In this blog a word embedding by using Keras Embedding layer is considered Word embeding is a class of approaches for representing words and documents using a vector representation. This is an improvement over traditional coding schemes, where large sparse vectors or the evaluation of each word in a vector was used to represent each word in order to represent the whole vocabulary. These representations were scarce, because the dictionaries were extensive, and the word or document would seem to be a large vector, consisting mainly of zero values. Instead, in the world embeding, words are represented by dense vectors, where the vector represents a projection of the word into a continuous vector space. The representation of a word in a vector space is derived from the text and is based on the words that surround the word when it is used.
Two popular examples of word embedding methods include:
In addition to these previously developed methods, the vectorization of words can be studied as part of a deep learning model.
Keras offers an Embedding layer that can be used in neural network models for processing text data. It requires that the input data is encoded with integers, so that each word is represented by a unique integer. This data preparation step can be performed using the Tokenizer API, also provided by Keras.

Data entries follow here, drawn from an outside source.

(** C4. Without a ceph relation, [ready] is [True] exactly when at least
    one [local-repository] storage instance is attached; with none it is
    [False], on the branch that reports that no storage backend is there. *)
Theorem ready_without_ceph_iff_local_storage (c : Charm) (s : State) :
  has_ceph_relation c = false →
  (outcome_of (ready (R:=unit) c s) = Normal true
   ↔ 0 < length (local_repository c))
  ∧ (0 < length (local_repository c) →
     ready (R:=unit) c s
     = (Normal true, s,
        [Debug ("Storage " +:+ juju_storage_name c +:+ " is attached")]))
  ∧ (length (local_repository c) = 0 →
     ready (R:=unit) c s
     = (Normal false, s,
        [Debug
           "Ceph relation does not exist and no local storage is available."])).
Proof.
  intros Hceph. split; [|split].
  - destruct (has_local_storage c) eqn:Hl.
    + rewrite ready_with_local_storage by assumption.
      apply has_local_storage_true in Hl. by split.
    + rewrite ready_without_backend by assumption.
      apply has_local_storage_false in Hl. unfold outcome_of. simpl.
      split; [discriminate | lia].
  - intros Hl. apply ready_with_local_storage; [assumption|].
    by apply has_local_storage_true.
  - intros Hl. apply ready_without_backend; [assumption|].
    by apply has_local_storage_false.
Qed.

(** C8. While the relation handlers are not all ready, [configure_charm]
    returns at once: the status, the bootstrapped flag and the files are
    what they were, and nothing is asked of any collaborator. *)
Theorem configure_charm_deferred_is_noop (c : Charm) (event : Hook) (s : State) :
  relation_handlers_ready c = false →
  let r := configure c event s in
  outcome_of r = Normal ()
  ∧ state_of r = s
  ∧ actions (trace_of r) = []
  ∧ trace_of r = [Debug "Deferring configuration, charm relations not ready"].
Proof.
  intros H r. subst r. rewrite configure_deferred by assumption.
  repeat split.
Qed.

(** C6. With the relation handlers ready and the container up: on the ceph
    backend [configure_charm] runs [apt update], [apt install -y
    ceph-common] and [ceph-authtool ... --add-key=<key>], in this order and
    nothing else before [init_service], each with [exception_on_error=True];
    the first of them to exit non-zero raises, and the call ends there with
    the unit as it was. On local storage no command is run. *)
Theorem ceph_provisioning_commands (c : Charm) (event : Hook) (s : State) :
  relation_handlers_ready c = true →
  pebble_ready c = true →
  let r := configure c event s in
  let s2 := inherited event c (rendered render (contexts c) s) in
  let after :=
    InitService (contexts c) :: SuperConfigureCharm event
    :: (if bootstrapped s2 then map StartService (pebble_handlers c) else [])
  in
  (∀ k, has_ceph_relation c = true → key c = Some k → k ≠ "" →
     let cmds :=
       [ ["apt"; "update"];
         ["apt"; "install"; "-y"; "ceph-common"];
         ["ceph-authtool";
          "/etc/ceph/ceph.client." +:+ app_name c +:+ ".keyring";
          "--create-keyring";
          "--name=client." +:+ app_name c;
          "--add-key=" +:+ k] ] in
     ((∀ cmd, cmd ∈ cmds → exit_code c cmd = 0%Z) →
      outcome_of r = Normal ()
      ∧ state_of r = s2
      ∧ actions (trace_of r) = map (λ cmd, Execute cmd true) cmds ++ after)
     ∧ (∀ i cmd,
          cmds !! i = Some cmd →
          exit_code c cmd ≠ 0%Z →
          (∀ j cmd', j < i → cmds !! j = Some cmd' → exit_code c cmd' = 0%Z) →
          outcome_of r = Raised (ExecError cmd (exit_code c cmd))
          ∧ state_of r = s
          ∧ actions (trace_of r)
            = map (λ cmd, Execute cmd true) (take (S i) cmds)))
  ∧ (has_ceph_relation c = false → 0 < length (local_repository c) →
     outcome_of r = Normal ()
     ∧ state_of r = s2
     ∧ actions (trace_of r) = after).
Proof.
  intros Hr Hpb r s2 after. split.
  - intros k Hceph Hk Hne cmds. split.
    + intros Hall. subst r.
      rewrite (configure_networked_ok c event s k) by assumption.
      repeat split.
      unfold trace_of, actions, started, after, s2, cmds, ceph_commands. simpl.
      repeat f_equal.
      destruct (bootstrapped _); [|reflexivity].
      induction (pebble_handlers c) as [|h hs IH]; [reflexivity|].
      simpl. by rewrite IH.
    + intros i cmd Hi Hfail Hbefore. subst r.
      rewrite (configure_networked_fail c event s k i cmd) by assumption.
      repeat split.
      destruct i as [|[|[|i]]]; simpl in Hi; try discriminate; reflexivity.
  - intros Hceph Hl. subst r.
    rewrite configure_local
      by (try assumption; by apply has_local_storage_true).
    rewrite Hpb. repeat split.
    unfold trace_of, actions, started, after, s2. simpl. repeat f_equal.
    destruct (bootstrapped _); [|reflexivity].
    induction (pebble_handlers c) as [|h hs IH]; [reflexivity|].
    simpl. by rewrite IH.
Qed.

Lemma actions_start_service (hs : list string) :
  actions (map StartService hs) = map StartService hs.
Proof.
  induction hs as [|h hs IH]; [reflexivity|]. simpl. by rewrite IH.
Qed.

Lemma rendered_after_inherited c e s :
  (∀ e s' p,
     is_Some (render (contexts c) !! p) →
     files (inherited e c s') !! p = files s' !! p) →
  rendered render (contexts c) (inherited e c (rendered render (contexts c) s))
  = inherited e c (rendered render (contexts c) s).
Proof.
  intros Hkeep. apply rendered_absorbed. intros p [v Hp].
  rewrite Hkeep by (rewrite Hp; eauto).
  unfold rendered. simpl. rewrite lookup_union, Hp.
  destruct (files s !! p); reflexivity.
Qed.

Lemma final_state_stable c e1 e2 s :
  (∀ ea eb s', inherited eb c (inherited ea c s') = inherited ea c s') →
  (∀ e s' p,
     is_Some (render (contexts c) !! p) →
     files (inherited e c s') !! p = files s' !! p) →
  final_state render inherited c e2 (final_state render inherited c e1 s) = final_state render inherited c e1 s.
Proof.
  intros Hidem Hkeep. unfold final_state.
  destruct (relation_handlers_ready c), (has_ceph_relation c),
    (truthy (key c)), (has_local_storage c), (pebble_ready c),
    (all_ok c (ceph_commands (app_name c) (format_str (key c)))); simpl;
    rewrite ?rendered_after_inherited by exact Hkeep;
    rewrite ?Hidem; reflexivity.
Qed.

(** C7. Nothing having changed around the unit, a second [configure_charm]
    leaves the status, the rendered files and the bootstrapped flag as the
    first call left them. The two collaborators whose code is elsewhere are
    taken to behave as their contracts say: the inherited handler, run on its
    own result, changes nothing, and it leaves alone the files that
    [init_service] renders. *)
Theorem configure_charm_idempotent (c : Charm) (e1 e2 : Hook) (s : State) :
  (∀ ea eb s', inherited eb c (inherited ea c s') = inherited ea c s') →
  (∀ e s' p,
     is_Some (render (contexts c) !! p) →
     files (inherited e c s') !! p = files s' !! p) →
  let s1 := state_of (configure c e1 s) in
  let s2 := state_of (configure c e2 s1) in
  unit_status s2 = unit_status s1
  ∧ files s2 = files s1
  ∧ bootstrapped s2 = bootstrapped s1.
Proof.
  intros Hidem Hkeep s1 s2. subst s1 s2.
  rewrite !state_of_configure.
  rewrite final_state_stable by assumption. repeat split.
Qed.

The Embedding layer is initialized with random weights and vectorizes for all words in the training data set.
It is a flexible layer that can be used in various ways, such as:
- It can be used separately to study the vectorization of words, which can be saved and used in another model later.
- It can be used as part of a deep learning model in which vectorization is studied along with the model itself.
- It can be used to load a previously prepared pattern of vectorization of words, such as the transfer of learning.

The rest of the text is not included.